Die US-Raumfahrtbehörde NASA legt ihre Pläne für eine internationale Raumstation in der Umlaufbahn rund um den Mond vorerst auf Eis. NASA-Chef Jared Isaacman erklärte am Dienstag, die Behörde wolle das Projekt "Gateway in seiner derzeitigen Form pausieren". An dem Projekt ist unter anderem auch die europäische Raumfahrtagentur ESA beteiligt. Weitere Partner sind Kanada, Japan und die Vereinigten Arabischen Emirate.
Stattdessen will die Nasa laut Isaacman "den Schwerpunkt auf Infrastruktur verlagern, die dauerhafte Operationen auf der (Mond-)Oberfläche ermöglicht". Bis jetzt war geplant, dass Astronauten zwischen 30 und 60 Tagen auf der Raumstation bleiben. Das Gateway sollte außerdem als Zwischenstation für künftige Reisen zum viel weiter entfernten Mars dienen.
Die Raumstation ist Teil des Artemis-Programms der Nasa. Damit wollen die USA unter Präsident Donald Trump zum ersten Mal seit über 50 Jahren wieder Menschen auf den Mond bringen. Wegen technischer Probleme musste die NASA das Programm zuletzt verkleinern. Offiziell hält die Raumfahrtbehörde weiterhin am Ziel fest, Menschen bis 2028 auf den Mond zu bringen. Das Datum, das gegen Ende von Trumps zweiter Amtszeit liegt, wird aber immer fraglicher.

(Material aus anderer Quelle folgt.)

(* ===== verification/CString.v ===== *)
(** The parts of the C library for strings and text input that the programs
    call, over Rocq strings (a C string without its terminator): [fgets],
    [strtok], [strcmp], [atoi] and the character tests of the "C" locale. *)
From S2P Require Import Prelude.
From Stdlib Require Import Ascii String.
#[local] Open Scope string_scope.
#[local] Open Scope Z_scope.

Definition NL : ascii := "010"%char.
Definition nl : string := String NL "".

Definition chr (c : ascii) : Z := Z.of_N (N_of_ascii c).

Definition isspace (c : ascii) : bool :=
  let n := chr c in (n =? 32) || ((9 <=? n) && (n <=? 13)).
Definition isdigit (c : ascii) : bool :=
  let n := chr c in (48 <=? n) && (n <=? 57).

Fixpoint has (c : ascii) (s : string) : bool :=
  match s with "" => false | String d s' => Ascii.eqb c d || has c s' end.

Definition strlen (s : string) : Z := Z.of_nat (String.length s).

(** [strcmp(a, b) == 0] *)
Definition streq (a b : string) : bool := String.eqb a b.

Fixpoint skip_while (f : ascii -> bool) (s : string) : string :=
  match s with
  | "" => ""
  | String c s' => if f c then skip_while f s' else s
  end.

(** The longest prefix whose characters fail [f], and what follows it. *)
Fixpoint break_at (f : ascii -> bool) (s : string) : string * string :=
  match s with
  | "" => ("", "")
  | String c s' =>
      if f c then ("", s)
      else let '(a, b) := break_at f s' in (String c a, b)
  end.

Definition str_tail (s : string) : string :=
  match s with "" => "" | String _ s' => s' end.

(** [strtok(s, delim)]: the token, if there is one, and where the next call
    with a null pointer goes on. *)
Definition strtok (s delim : string) : option string * string :=
  let s := skip_while (fun c => has c delim) s in
  match s with
  | "" => (None, "")
  | _ => let '(tok, rest) := break_at (fun c => has c delim) s in (Some tok, str_tail rest)
  end.

(** [fgets(buf, n, fp)] on the rest of a file: at most [n - 1] characters, up
    to and including the first newline; [None] at the end of the file. *)
Fixpoint fgets_go (n : nat) (s : string) : string * string :=
  match n, s with
  | O, _ => ("", s)
  | _, "" => ("", "")
  | S n', String c s' =>
      if Ascii.eqb c NL then (String c "", s')
      else let '(a, b) := fgets_go n' s' in (String c a, b)
  end.

Definition fgets (n : nat) (s : string) : option (string * string) :=
  match s with "" => None | _ => Some (fgets_go (n - 1) s) end.

(** [atoi]: white space, a sign, digits.  A value outside [int] is undefined. *)
Fixpoint digits_val (s : string) (acc : Z) : Z :=
  match s with
  | String c s' => if isdigit c then digits_val s' (10 * acc + (chr c - 48)) else acc
  | "" => acc
  end.

Definition atoi_val (s : string) : Z :=
  match skip_while isspace s with
  | String "-" s' => - digits_val s' 0
  | String "+" s' => digits_val s' 0
  | s' => digits_val s' 0
  end.

Definition atoi {St} (s : string) : cm St Z := int_op (atoi_val s).

(** Bytes of a string, as C stores them in an array. *)
Fixpoint bytes (s : string) : list Z :=
  match s with "" => [] | String c s' => chr c :: bytes s' end.

(** ** Lemmas *)

Lemma fgets_go_le n s a b : fgets_go n s = (a, b) -> (String.length b <= String.length s)%nat.
Proof.
  revert s a b. induction n as [|n IH]; intros [|c s] a b H; simplify_eq/=; try lia.
  destruct (Ascii.eqb c NL); [simplify_eq; simpl; lia|].
  destruct (fgets_go n s) as [a' b'] eqn:E. simplify_eq. apply IH in E. lia.
Qed.

Lemma fgets_shorter n s a b :
  (2 <= n)%nat -> fgets n s = Some (a, b) -> (String.length b < String.length s)%nat.
Proof.
  intros Hn H. destruct s as [|c s]; [done|]. unfold fgets in H.
  destruct n as [|[|n]]; [lia|lia|]. simpl in H.
  destruct (Ascii.eqb c NL); [simplify_eq; simpl; lia|].
  destruct (fgets_go n s) as [a' b'] eqn:E. simplify_eq.
  apply fgets_go_le in E. simpl. lia.
Qed.

Fixpoint str_all (f : ascii -> bool) (s : string) : bool :=
  match s with "" => true | String c s' => f c && str_all f s' end.

(** The first character of a string, if it has one, satisfies [f]. *)
Definition starts (f : ascii -> bool) (s : string) : bool :=
  match s with "" => true | String c _ => f c end.

Definition blanks (n : nat) : string := String.string_of_list_ascii (replicate n " "%char).

Lemma break_at_app f a b :
  str_all (fun c => negb (f c)) a = true -> starts f b = true -> break_at f (a ++ b) = (a, b).
Proof.
  induction a as [|c a IH]; simpl.
  - intros _ Hb. destruct b as [|c b]; [done|]. simpl in *. by rewrite Hb.
  - intros Ha Hb. apply andb_true_iff in Ha as [Hc Ha].
    destruct (f c); [done|]. by rewrite IH.
Qed.

Lemma skip_while_starts f s : starts (fun c => negb (f c)) s = true -> skip_while f s = s.
Proof. destruct s as [|c s]; simpl; [done|]. by destruct (f c). Qed.

Lemma skip_while_blanks f n s :
  f " "%char = true -> skip_while f (blanks n ++ s) = skip_while f s.
Proof. intros Hf. induction n as [|n IH]; [done|]. simpl. by rewrite Hf. Qed.

Lemma str_all_mono (f g : ascii -> bool) s :
  (forall c, f c = true -> g c = true) -> str_all f s = true -> str_all g s = true.
Proof.
  intros Hfg. induction s as [|c s IH]; simpl; [done|].
  rewrite !andb_true_iff. intros [Hc Hs]. split; [by apply Hfg|by apply IH].
Qed.

Lemma str_app_nil_r (s : string) : s ++ "" = s.
Proof. induction s as [|c s IH]; [done|]. exact (f_equal (String c) IH). Qed.

Lemma digit_not_space c : isdigit c = true -> isspace c = false.
Proof. unfold isdigit, isspace. lia. Qed.

Lemma atoi_range {S} s (st : S) z : atoi s st = Done z st -> INT_MIN <= z <= INT_MAX.
Proof. unfold atoi, int_op. destruct (is_int (atoi_val s)) eqn:E; [|done]. intros [= <-]. unfold is_int in E. lia. Qed.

Ab 1. April öffnet sich das Zeitfenster für den Start der Artemis-2-Mission in Richtung Mond. Vier Astronauten sollen dabei zehn Tage lang in einer Orion-Kapsel den Mond umrunden, ohne auf dem Erdtrabanten zu landen. Es wäre der erste bemannte Mond-Flug seit Apollo 17 im Jahr 1972. Der ursprünglich für Februar geplante Start hatte sich wegen Pannen verzögert.